The model described in this card detects the people within an image and a Lidar with 3D bounding boxes. It also provides a category label for each object.
This model is based on BEVFusion, which unifies the feature representation from different modalities (Lidar and image). This unified feature can be used for 3D Object Detection tasks.
The BEVFusion codebase from mmdet3d was used to train this model. The code was modified to accomodate three angles in 3D space (roll, pitch ,yaw), whereas only yaw was supported in the original code base. The training algorithm optimizes the network to minimize the Gaussian Focal Loss and L1 Loss.
A proprietary synthetic dataset that was generated with Omniverse and Issac-Sim was used during the training. The training dataset has 465,373 images, point cloud pairs, and 1,510,704 objects for the person class. The training dataset consists of image, point cloud data from Lidar, and calibration matrices from nine different indoor scenes. The content was captured from a height of two feet with sensors that were located perpendicularly from the surface. Each scene has three different lighting conditions: Normal, Dark, and Very Dark.
Training Dataset | |
---|---|
Scene Category | Number of Images |
Warehouse | 41526 |
Retail Store | 79283 |
Hospital | 57182 |
Office | 145940 |
Factory | 141442 |
Total | 465373 |
The KPI for the evaluation data are reported in the following table. Evaluation data is also generated with Omniverse.
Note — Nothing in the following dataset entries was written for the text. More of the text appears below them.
(* ===== verification/FaultTree.v ===== *)
(** The fault tree (firmware/shared/fault_tree.c): which faults are active and
    the degradation level the system runs at. *)

From S2P Require Import Prelude.

Module fault_tree.

Definition FAULT_TREE_MAX_FAULTS : Z := 16.

Inductive FaultId_t :=
| FAULT_NONE
| FAULT_RADIO_LOST
| FAULT_CLOUD_UNREACHABLE
| FAULT_SENSOR_INVALID
| FAULT_ATTESTATION_FAILED
| FAULT_FLASH_WRITE_ERROR
| FAULT_CLOCK_DRIFT
| FAULT_MEMORY_LOW
| FAULT_RULE_ENGINE_STALL
| FAULT_COUNT.

#[export] Instance FaultId_eq_dec : EqDecision FaultId_t.
Proof. solve_decision. Defined.

Inductive DegradationLevel_t :=
| DEGRADE_LEVEL_NORMAL
| DEGRADE_LEVEL_REDUCED
| DEGRADE_LEVEL_LOCAL_ONLY
| DEGRADE_LEVEL_SAFE_MODE
| DEGRADE_LEVEL_EMERGENCY.

#[export] Instance DegradationLevel_eq_dec : EqDecision DegradationLevel_t.
Proof. solve_decision. Defined.

(** The integer an enumerator of [DegradationLevel_t] stands for. *)
Definition level_code (l : DegradationLevel_t) : Z :=
  match l with
  | DEGRADE_LEVEL_NORMAL => 0 | DEGRADE_LEVEL_REDUCED => 1 | DEGRADE_LEVEL_LOCAL_ONLY => 2
  | DEGRADE_LEVEL_SAFE_MODE => 3 | DEGRADE_LEVEL_EMERGENCY => 4
  end.

Definition level_of_code (c : Z) : DegradationLevel_t :=
  match c with
  | 0 => DEGRADE_LEVEL_NORMAL | 1 => DEGRADE_LEVEL_REDUCED | 2 => DEGRADE_LEVEL_LOCAL_ONLY
  | 3 => DEGRADE_LEVEL_SAFE_MODE | _ => DEGRADE_LEVEL_EMERGENCY
  end.

Record FaultState_t := mk_fault {
  fault_id : FaultId_t;
  current_level : DegradationLevel_t;
  since_ms : Z;
  count : Z;
  active : bool }.

#[export] Instance eta_fault : Eta FaultState_t := fun r =>
  mk_fault (fault_id r) (current_level r) (since_ms r) (count r) (active r).

Record FaultTreeContext_t := mk_ctx {
  faults : list FaultState_t;
  fault_count : Z;
  system_level : DegradationLevel_t;
  initialized : bool }.

#[export] Instance eta_ctx : Eta FaultTreeContext_t := fun r =>
  mk_ctx (faults r) (fault_count r) (system_level r) (initialized r).

Definition zero_fault : FaultState_t := mk_fault FAULT_NONE DEGRADE_LEVEL_NORMAL 0 0 false.

Definition zero_ctx : FaultTreeContext_t :=
  mk_ctx (replicate 16 zero_fault) 0 DEGRADE_LEVEL_NORMAL false.

(** One row per fault, one column per current level. *)
Definition degradation_row (f : FaultId_t) : list Z :=
  match f with
  | FAULT_NONE => [0; 0; 0; 0; 0]
  | FAULT_RADIO_LOST => [1; 2; 2; 3; 4]
  | FAULT_CLOUD_UNREACHABLE => [1; 2; 2; 3; 4]
  | FAULT_SENSOR_INVALID => [1; 2; 3; 3; 4]
  | FAULT_ATTESTATION_FAILED => [2; 3; 3; 3; 4]
  | FAULT_FLASH_WRITE_ERROR => [1; 1; 2; 3; 4]
  | FAULT_CLOCK_DRIFT => [1; 2; 2; 3; 4]
  | FAULT_MEMORY_LOW => [1; 2; 3; 4; 4]
  | FAULT_RULE_ENGINE_STALL => [3; 4; 4; 4; 4]
  | FAULT_COUNT => []
  end.

Definition s_degradation_matrix (f : FaultId_t) (l : DegradationLevel_t) : DegradationLevel_t :=
  level_of_code (nth (Z.to_nat (level_code l)) (degradation_row f) 0).

(** The loop body of [evaluate_system_level]. *)
Definition worse (m : DegradationLevel_t) (f : FaultState_t) : DegradationLevel_t :=
  if active f && (level_code m <? level_code (current_level f)) then current_level f else m.

Definition evaluate_system_level (ctx : FaultTreeContext_t) : DegradationLevel_t :=
  fold_left worse (used (fault_count ctx) (faults ctx)) DEGRADE_LEVEL_NORMAL.

Definition fault_tree_init (ctx : option FaultTreeContext_t) : bool * option FaultTreeContext_t :=
  match ctx with
  | None => (false, None)
  | Some _ => (true, Some (zero_ctx <| system_level := DEGRADE_LEVEL_NORMAL |> <| initialized := true |>))
  end.

Definition has_fault (id : FaultId_t) (f : FaultState_t) : bool := bool_decide (fault_id f = id).

(** The fields [fault_tree_report_fault] updates in the slot. *)
Definition bump (f : FaultState_t) (id : FaultId_t) (level : DegradationLevel_t) (timestamp : Z)
  : FaultState_t :=
  let f := f <| fault_id := id |> <| active := true |> <| count := u32 (count f + 1) |> in
  let new_level := s_degradation_matrix id level in
  let f := if level_code (current_level f) <? level_code new_level
           then f <| current_level := new_level |> else f in
  f <| since_ms := timestamp |>.

(** The operations take a context that is not NULL. *)
Definition fault_tree_report_fault (ctx : FaultTreeContext_t) (id : FaultId_t) (timestamp : Z)
  : DegradationLevel_t * FaultTreeContext_t :=
  if negb (initialized ctx) || bool_decide (id = FAULT_COUNT) then (DEGRADE_LEVEL_EMERGENCY, ctx)
  else
    let slot :=
      match find_index (has_fault id) (used (fault_count ctx) (faults ctx)) with
      | Some i => Some (i, fault_count ctx)
      | None =>
          if fault_count ctx <? FAULT_TREE_MAX_FAULTS
          then Some (Z.to_nat (fault_count ctx), fault_count ctx + 1) else None
      end in
    match slot with
    | None => (system_level ctx, ctx)
    | Some (i, n) =>
        let f := bump (nth i (faults ctx) zero_fault) id (system_level ctx) timestamp in
        let ctx := ctx <| fault_count := n |> <| faults := <[i := f]> (faults ctx) |> in
        let ctx := ctx <| system_level := evaluate_system_level ctx |> in
        (system_level ctx, ctx)
    end.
The model was evaluated with the KITTI 3D Metric, which evaluates object detection performance using mean Average Precision (mAP) at IOU 0.5.
Model | BEVFusion | |
---|---|---|
Content | AP11 | AP40 |
Evaluation set | 77.71% | 79.35% |
RGB Image : 1920 X 1080 X 3 LiDAR Point Cloud : N x 4 (N: nubmer of points, 4: xyz+intensity) Calibration matrix : Lidar to Camera prjoection matrix, Camera Intrinsic matrix
Category labels (people) and 3D bounding-box coordinates in nine dimension representation (cetner_x,cetner_y,center_z, scale_x, scale_y, scale_z, rotation_x, rotation_y, rotation_z) for each detected people in the input image.
License to use these models is covered by the Model EULA. By downloading the model, you accept the terms and conditions of these licenses.
NVIDIA 3D Fusion model detects people .
NVIDIA’s platforms and application frameworks enable developers to build a wide array of AI applications. Consider potential algorithmic bias when choosing or creating the models being deployed. Work with the model’s developer to ensure that it meets the requirements for the relevant industry and use case; that the necessary instruction and documentation are provided to understand error rates, confidence intervals, and results; and that the model is being used under the conditions and in the manner intended.